Variations Météorologiques,

Exposition du 17 mai au 14 juin, 
Avenue Jean Volders 56, 1060 Saint Gilles. Jeudis et Vendredis de 18h à 20h et les samedis de 14h à 18h. 
Egalement accessible sur rendez-vous. 
sur rendez-vous

Variations météorologiques 

Tous les jours, Amélie de Beauffort tourne une page du cahier qu’elle a placé dans sa boîte aux lettres, pour que les escargots qui y vivent puissent la grignoter. Ces mollusques en raffolent – le papier leur apporte le calcium dont ils ont besoin pour renforcer leur coquille, et Amélie le choisit bien, à base de cellulose, ni encré, ni blanchi, par tendresse pour leur petit organisme. Ils ont 20,000 dents sur leur langue râpeuse, avec laquelle ils rongent un motif délicat, entre nuage et dentelle. 

Cette passion pour le papier, Amélie et les escargots l’ont en commun. L’artiste part de la matière même de son support, et expérimente sans cesse de nouvelles manières de le faire parler. Depuis quelques années, elle plonge ses feuilles dans des bains d’eau et d’encre: la pesanteur, l’action des fluides couvrent le papier de traces minérales; parfois, elle troue ses feuilles avant de les mouiller, découvrant ainsi une différente poétique des gouttes; chaque geste en invite un autre, dans une danse entre l’artiste, le hasard, et les propriétés des choses. 

Avec le temps, elle a développé ainsi son propre langage plastique, riche en formes organiques, qui peuvent évoquer autant une coupe microscopique qu’une cartographie aérienne. Parfois, une grille orthogonale surgit parmi les taches: un ordre géométrique, mais aussi un souvenir tangible, car cette forme-ci est également prélevée de l’environnement de l’artiste; il s’agit de son tapis de découpe, apparaissant comme si le papier troué racontait son chemin. La couleur est d’abord apparue dans son travail en utilisant la poussière de son atelier – un soupçon de rouge venu de rien, qui se révèle avec joie devant les yeux de l’artiste. 

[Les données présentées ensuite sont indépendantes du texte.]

(** * user-ledger-buddy: persistence store and reporting aggregation

    A shallow embedding of [src/lib/database.ts] (the [DatabaseService]
    class over IndexedDB), of the aggregation done by the [Reports]
    component and of the validation done by [DataManagement.handleImport],
    together with the properties the specification states about them.

    Conventions.
    - A [Date] is represented by its time value ([getTime()], integral
      milliseconds), a [Z].
    - A JS [number] is an IEEE-754 binary64 value, a [spec_float] with the
      operations of [SpecFloat] at precision 53 and maximal exponent 1024.
    - An IndexedDB object store with [keyPath: 'id'] is a finite map from
      the key to the stored record.  [getAll()] returns the records in
      ascending key order; every property below is insensitive to that
      order, so the order of [map_to_list] stands for it.
    - [crypto.randomUUID()] and [new Date()] are inputs of the operations
      that call them. *)

From Stdlib Require Import ZArith String List Lia Permutation Sorted.
From Stdlib Require Import Floats.SpecFloat.
From Stdlib Require Import DecimalString.
From stdpp Require Import base gmap strings list fin_maps.

Local Open Scope string_scope.

(** ** Data model ([database.ts], lines 1-23) *)

Definition number := spec_float.

Definition num_add : number -> number -> number := SFadd 53 1024.
Definition num_zero : number := S754_zero false.
Definition num_eqb : number -> number -> bool := SFeqb.

Module User.
Record t := mk {
  id : string;
  name : string;
  phone : string;
  address : string;
  idNumber : string;
  createdAt : Z
}.

(** [Omit<User, 'id' | 'createdAt'>] *)
Record fields := mkFields {
  f_name : string;
  f_phone : string;
  f_address : string;
  f_idNumber : string
}.
End User.

Module Balance.
Record t := mk {
  id : string;
  userId : string;
  amount : number;
  month : string;
  description : option string;
  createdAt : Z
}.

(** [Omit<Balance, 'id' | 'createdAt'>] *)
Record fields := mkFields {
  f_userId : string;
  f_amount : number;
  f_month : string;
  f_description : option string
}.
End Balance.

Record ExportData := mkExportData {
  users : list User.t;
  balances : list Balance.t;
  exportDate : Z
}.

(** ** IndexedDB object stores

    The part of the IndexedDB API the service uses: an object store keyed
    by a key path, its indexes (each possibly unique), and the requests
    [add], [put], [clear], [get] and [getAll]. *)

Inductive DOMException := ConstraintError | AbortError | DataError.

Record index (V : Type) := mkIndex {
  index_name : string;
  index_keyPath : V -> list string;
  index_unique : bool
}.
Arguments mkIndex {V}.
Arguments index_name {V}.
Arguments index_keyPath {V}.
Arguments index_unique {V}.

Definition keys_eqb (k1 k2 : list string) : bool := bool_decide (k1 = k2).

Section ObjectStore.
Context {V : Type}.
Variable key : V -> string.
Variable indexes : list (index V).

(** A unique index refuses a record whose index key is already held by a
    record stored under another primary key. *)
Definition index_conflict (ix : index V) (v : V) (m : gmap string V) : bool :=
  index_unique ix &&
  existsb (fun kw => negb (String.eqb (fst kw) (key v))
                     && keys_eqb (index_keyPath ix (snd kw)) (index_keyPath ix v))
          (map_to_list m).

Definition any_conflict (v : V) (m : gmap string V) : bool :=
  existsb (fun ix => index_conflict ix v m) indexes.

(** [store.add(v)]: fails when the primary key exists or a unique index
    is violated. *)
Definition store_add (v : V) (m : gmap string V) : DOMException + gmap string V :=
  match m !! key v with
  | Some _ => inl ConstraintError
  | None => if any_conflict v m then inl ConstraintError
            else inr (<[key v := v]> m)
  end.

(** [store.put(v)]: overwrites the record stored under the same primary
    key; still subject to the unique indexes. *)
Definition store_put (v : V) (m : gmap string V) : DOMException + gmap string V :=
  if any_conflict v m then inl ConstraintError
  else inr (<[key v := v]> m).

Definition store_clear (m : gmap string V) : gmap string V := ∅.

Definition store_get (k : string) (m : gmap string V) : option V := m !! k.

Definition store_getAll (m : gmap string V) : list V := map snd (map_to_list m).

(** [index.getAll(k)] *)
Definition index_getAll (ix : index V) (k : list string) (m : gmap string V) : list V :=
  List.filter (fun v => keys_eqb (index_keyPath ix v) k) (store_getAll m).

(** What an object store built through [add], [put] and [clear] always
    satisfies: records sit under their own key, and no two records share
    the key of a unique index. *)
Definition store_ok (m : gmap string V) : Prop :=
  (forall k v, m !! k = Some v -> key v = k) /\
  (forall ix, In ix indexes -> index_unique ix = true ->
     forall k1 v1 k2 v2, m !! k1 = Some v1 -> m !! k2 = Some v2 ->
       index_keyPath ix v1 = index_keyPath ix v2 -> k1 = k2).

(** [forEach(v => store.add(v))] against the working copy of one store. *)
Fixpoint add_all (vs : list V) (m : gmap string V) : DOMException + gmap string V :=
  match vs with
  | [] => inr m
  | v :: vs' =>
      match store_add v m with
      | inr m' => add_all vs' m'
      | inl e => inl e
      end
  end.
End ObjectStore.

(** ** The database schema ([initDB], lines 42-59) *)

Definition users_indexes : list (index User.t) :=
  [ mkIndex "name" (fun u => [User.name u]) false;
    mkIndex "idNumber" (fun u => [User.idNumber u]) true ].

Definition balances_indexes : list (index Balance.t) :=
  [ mkIndex "userId" (fun b => [Balance.userId b]) false;
    mkIndex "month" (fun b => [Balance.month b]) false;
    mkIndex "userMonth" (fun b => [Balance.userId b; Balance.month b]) true ].

Record IDBDatabase := mkDB {
  db_users : gmap string User.t;
  db_balances : gmap string Balance.t
}.

Definition empty_db : IDBDatabase := mkDB ∅ ∅.

Definition db_ok (db : IDBDatabase) : Prop :=
  store_ok User.id users_indexes (db_users db) /\
  store_ok Balance.id balances_indexes (db_balances db).

(** ** Transactions

    The requests placed on a read-write transaction run in order against a
    working copy.  A failing request fires an [error] event; unless a
    handler calls [preventDefault()] the transaction aborts and every
    change made in it is reverted.  No handler of [DatabaseService] calls
    [preventDefault()]. *)

Inductive request :=
| ClearUsers
| ClearBalances
| AddUser (u : User.t)
| AddBalance (b : Balance.t)
| PutBalance (b : Balance.t).

Definition exec (r : request) (w : IDBDatabase) : DOMException + IDBDatabase :=
  match r with
  | ClearUsers => inr (mkDB (store_clear (db_users w)) (db_balances w))
  | ClearBalances => inr (mkDB (db_users w) (store_clear (db_balances w)))
  | AddUser u =>
      match store_add User.id users_indexes u (db_users w) with
      | inr m => inr (mkDB m (db_balances w))
      | inl e => inl e
      end
  | AddBalance b =>
      match store_add Balance.id balances_indexes b (db_balances w) with
      | inr m => inr (mkDB (db_users w) m)
      | inl e => inl e
      end
  | PutBalance b =>
      match store_put Balance.id balances_indexes b (db_balances w) with
      | inr m => inr (mkDB (db_users w) m)
      | inl e => inl e
      end
  end.

Fixpoint run_requests (preventDefault : bool) (rs : list request) (w : IDBDatabase)
  : DOMException + IDBDatabase :=
  match rs with
  | [] => inr w
  | r :: rs' =>
      match exec r w with
      | inr w' => run_requests preventDefault rs' w'
      | inl e => if preventDefault then run_requests preventDefault rs' w else inl e
      end
  end.

Inductive tx_outcome := Complete | Aborted (e : DOMException).

Definition transaction (preventDefault : bool) (rs : list request) (db : IDBDatabase)
  : tx_outcome * IDBDatabase :=
  match run_requests preventDefault rs db with
  | inr db' => (Complete, db')
  | inl e => (Aborted e, db)
  end.

(** ** DatabaseService *)

(** A settled promise; the reason of a rejection is whatever was passed
    to [reject], possibly [null]. *)
Inductive promise (A : Type) :=
| Resolved (a : A)
| Rejected (reason : option DOMException).
Arguments Resolved {A}.
Arguments Rejected {A}.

Rien de plus naturel, donc, qu’un jour Amélie ait découvert chez elle une enveloppe dévorée, et qu’elle y lise le début d’une nouvelle collaboration. Elle teste différentes conditions, observant ses petits voisins humides par le biais des pages: en hiver, ils se terrent dans leur coquille, et le cahier reste vierge, pareil pour les jours de sécheresse; dès le printemps, et particulièrement les jours de pluie, ils se réveillent, voraces, et criblent le papier de leur douce constellation. Ainsi, le cahier se remplit. Une fois l’intervention des escargots terminée, Amélie retravaille simplement la couleur de cette édition à plusieurs “mains”. 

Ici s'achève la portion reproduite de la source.